Constraining Host-Level Abuse in Self-Hosted Computer-Use Agents via TEE-Backed Isolation
Di Lu, Bo Zhang, Xiyuan Li, Yongzhi Liao, Xuewen Dong + 3 more
TLDR
This paper proposes TEE-backed isolation to constrain host-level abuse in self-hosted computer-use agents, preventing unsafe operations.
Key contributions
- Addresses host-level abuse in self-hosted agents (SHCUAs) due to malicious steering.
- Introduces an operation-centric model for risk-based confinement using TEEs.
- Protects critical decisions (classification, authorization) within a TEE-backed trusted plane.

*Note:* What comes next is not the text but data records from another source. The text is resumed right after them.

(** ** The pieces of a request

    The programs above in the terms the properties speak in: each is shown
    below to be what [run] makes of the code. *)

(** [isTokenExpired()] as a function of the client and the date: it throws
    when there is no token object to read. *)
Definition token_check (c : Client) (now : Z) : result bool :=
  match token c with
  | (VUndef | VNull) as t =>
      Raise (type_error ("Cannot read properties of " +:+ to_string_prim t))
  | t => Ok (expired_at (field (options c) "expiryLeeway")
                        (get t "expires_at") now)
  end.

(** The [return] of the interceptor as a function of the client. *)
Definition credentials_of (c : Client) (config : gmap string value)
  : result value :=
  match token c with
  | (VUndef | VNull) as t =>
      Raise (type_error ("Cannot read properties of " +:+ to_string_prim t))
  | t => Ok (with_credentials config (get t "instance_url")
               (get t "token_type") (get t "access_token"))
  end.

(** What calling back does to the request: nothing, unless the callback
    throws. *)
Definition notified (c : Client) (token1 : value) : result unit :=
  if truthy token1 then
    match onRefresh c with
    | Some f =>
        match f token1 with
        | Some e => Raise e
        | None => Ok ()
        end
    | None => Ok ()
    end
  else Ok ().

(** The call [fetchToken()] sends at the date [now], unless the signer
    throws. *)
Definition request_of (jws_sign : signer) (now : Z) (this : Client)
  : result (value * gmap string value) :=
  match jws_sign
          (<["exp" := js_add (VNum (floor_seconds now))
                        (field (options this) "expiresIn")]>
             (spread (field (options this) "payload")))
          (field (options this) "privateKey") with
  | Raise e => Raise e
  | Ok assertion =>
      Ok (js_add (field (options this) "tokenHost")
                 (field (options this) "tokenPath"),
          {[ "grant_type" := VStr "urn:ietf:params:oauth:grant-type:jwt-bearer";
             "assertion" := assertion ]})
  end.


(** [fetchToken()] from the answer of the endpoint on: the [.then] and the
    [.catch] chained on the promise of [axios.post]. *)
Definition answered (expiresAt : value) (o : outcome) : prog value :=
  try_catch
    (match o with
     | Resolved response => Ret response
     | Rejected error => Throw error
     end ≫= on_response expiresAt)
    on_error.

(** The interceptor from the lock on: what a request that found the token
    expired, under [autoRefresh], still has to do. *)
Definition waiting (jws_sign : signer) (config : gmap string value)
  : prog value :=
  refresh_locked jws_sign;; authorize config.

(** The interceptor from the answer of the endpoint on, for the request
    whose [fetchToken()] is in flight. *)
Definition landing (config : gmap string value) (expiresAt : value)
    (o : outcome) : prog value :=
  (release_after (answered expiresAt o) ≫= notify);; authorize config.

(** How a stretch goes on after its first part: the shapes of [run] on
    [≫=], [try_catch] and [release_after]. *)
Definition and_then {A B : Type} (now : Z) (r : machine * task A)
    (f : A → prog B) : machine * task B :=
  match r.2 with
  | Done (Ok a) => run now r.1 (f a)
  | Done (Raise e) => (r.1, Done (Raise e))
  | Blocked p => (r.1, Blocked (p ≫= f))
  | InFlight k => (r.1, InFlight (λ o, k o ≫= f))
  end.

Definition or_else {A : Type} (now : Z) (r : machine * task A)
    (h : value → prog A) : machine * task A :=
  match r.2 with
  | Done (Ok a) => (r.1, Done (Ok a))
  | Done (Raise e) => run now r.1 (h e)
  | Blocked p => (r.1, Blocked (try_catch p h))
  | InFlight k => (r.1, InFlight (λ o, try_catch (k o) h))
  end.

Definition and_release {A : Type} (r : machine * task A) : machine * task A :=
  match r.2 with
  | Done x => (set_locked false r.1, Done x)
  | Blocked p => (r.1, Blocked (release_after p))
  | InFlight k => (r.1, InFlight (λ o, release_after (k o)))
  end.

(** A program is calm when it neither waits nor touches the lock or the
    network: a stretch runs it to its end. *)
Definition calm {A : Type} (p : prog A) : Prop :=
  ∀ now m, ∃ m' r,
    run now m p = (m', Done r) ∧
    m_locked m' = m_locked m ∧ m_calls m' = m_calls m.

(** A continuation settles the call in flight when, whatever the endpoint
    answers, it runs to its end, gives the lock back and sends nothing. *)
Definition settles {A : Type} (k : outcome → prog A) : Prop :=
  ∀ now m o, ∃ m' r,
    run now m (k o) = (m', Done r) ∧
    m_locked m' = false ∧ m_calls m' = m_calls m.

(** A program waits for the lock when a stretch leaves it as it is while
    the lock is taken and, once the lock is free, either runs it to its end
    with the lock free again, or takes the lock and sends one call. *)
Definition waits {A : Type} (p : prog A) : Prop :=
  ∀ now m,
    if m_locked m then run now m p = (m, Blocked p)
    else
      (∃ m' r, run now m p = (m', Done r) ∧
               m_locked m' = false ∧ m_calls m' = m_calls m) ∨
      (∃ m' k, run now m p = (m', InFlight k) ∧
               m_locked m' = true ∧ settles k).






(** ** Examples *)

Definition token_2000 : value :=
  plain {[ "access_token" := VStr "abc"; "token_type" := VStr "Bearer";
           "instance_url" := VStr "https://x"; "expires_at" := VNum 2000 ]}.

Definition token_3300 : value :=
  plain {[ "access_token" := VStr "new"; "token_type" := VStr "Bearer";
           "instance_url" := VStr "https://y"; "expires_at" := VNum 3300 ]}.

(** A signer without a key, and one that signs. *)
Definition no_signer : signer := λ _ _, Raise (VStr "no key").
Definition sign_ok : signer := λ _ _, Ok (VStr "jwt").

Definition auto_options : gmap string value :=
  {[ "autoRefresh" := VBool true;
     "tokenHost" := VStr "https://test.salesforce.com";
     "tokenPath" := VStr "/services/oauth2/token";
     "payload" := plain {[ "iss" := VStr "0123456789" ]} ]}.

- Instantiates the architecture on OpenClaw using Intel TDX for trusted execution.
Why it matters
Self-hosted agents offer powerful automation but pose significant security risks from host-level abuse. This work provides a robust, TEE-backed solution to mitigate these threats, ensuring agents operate safely and within policy. It's crucial for securing the growing ecosystem of AI agents with direct system access.
Original Abstract
Self-hosted computer-use agents (SHCUAs), such as OpenClaw, combine natural-language interaction with direct access to host-side resources, including browsers, files, scripts, system commands, and external communication channels. While useful for automating real tasks, this capability also creates a host-level abuse surface: a legitimately deployed agent may be steered toward unsafe operations through malicious messages, indirect prompt injection, unsafe skills, or tampering along the host-side control path. We argue that such risks cannot be addressed by ad hoc blocking rules alone, because the security criticality of an operation depends jointly on its action type, target object, execution context, and potential effect. This paper presents an operation-centric model for risk-based confinement of SHCUA operations. The proposed design keeps ordinary functionality on the constrained REE path, while protecting security-critical classification, authorization, binding, evidence generation, and selected execution-control decisions inside a cloud-native TEE-backed trusted operation plane. We instantiate the architecture on OpenClaw using Intel TDX as the primary trusted backend, with remote terminal-side trusted components verifying TDX-audited commands before constrained local execution. The evaluation shows that the design can block unsafe or policy-disallowed operations before execution, preserve ordinary functionality for allowed workloads, and provide auditable evidence with deployment-dependent overhead.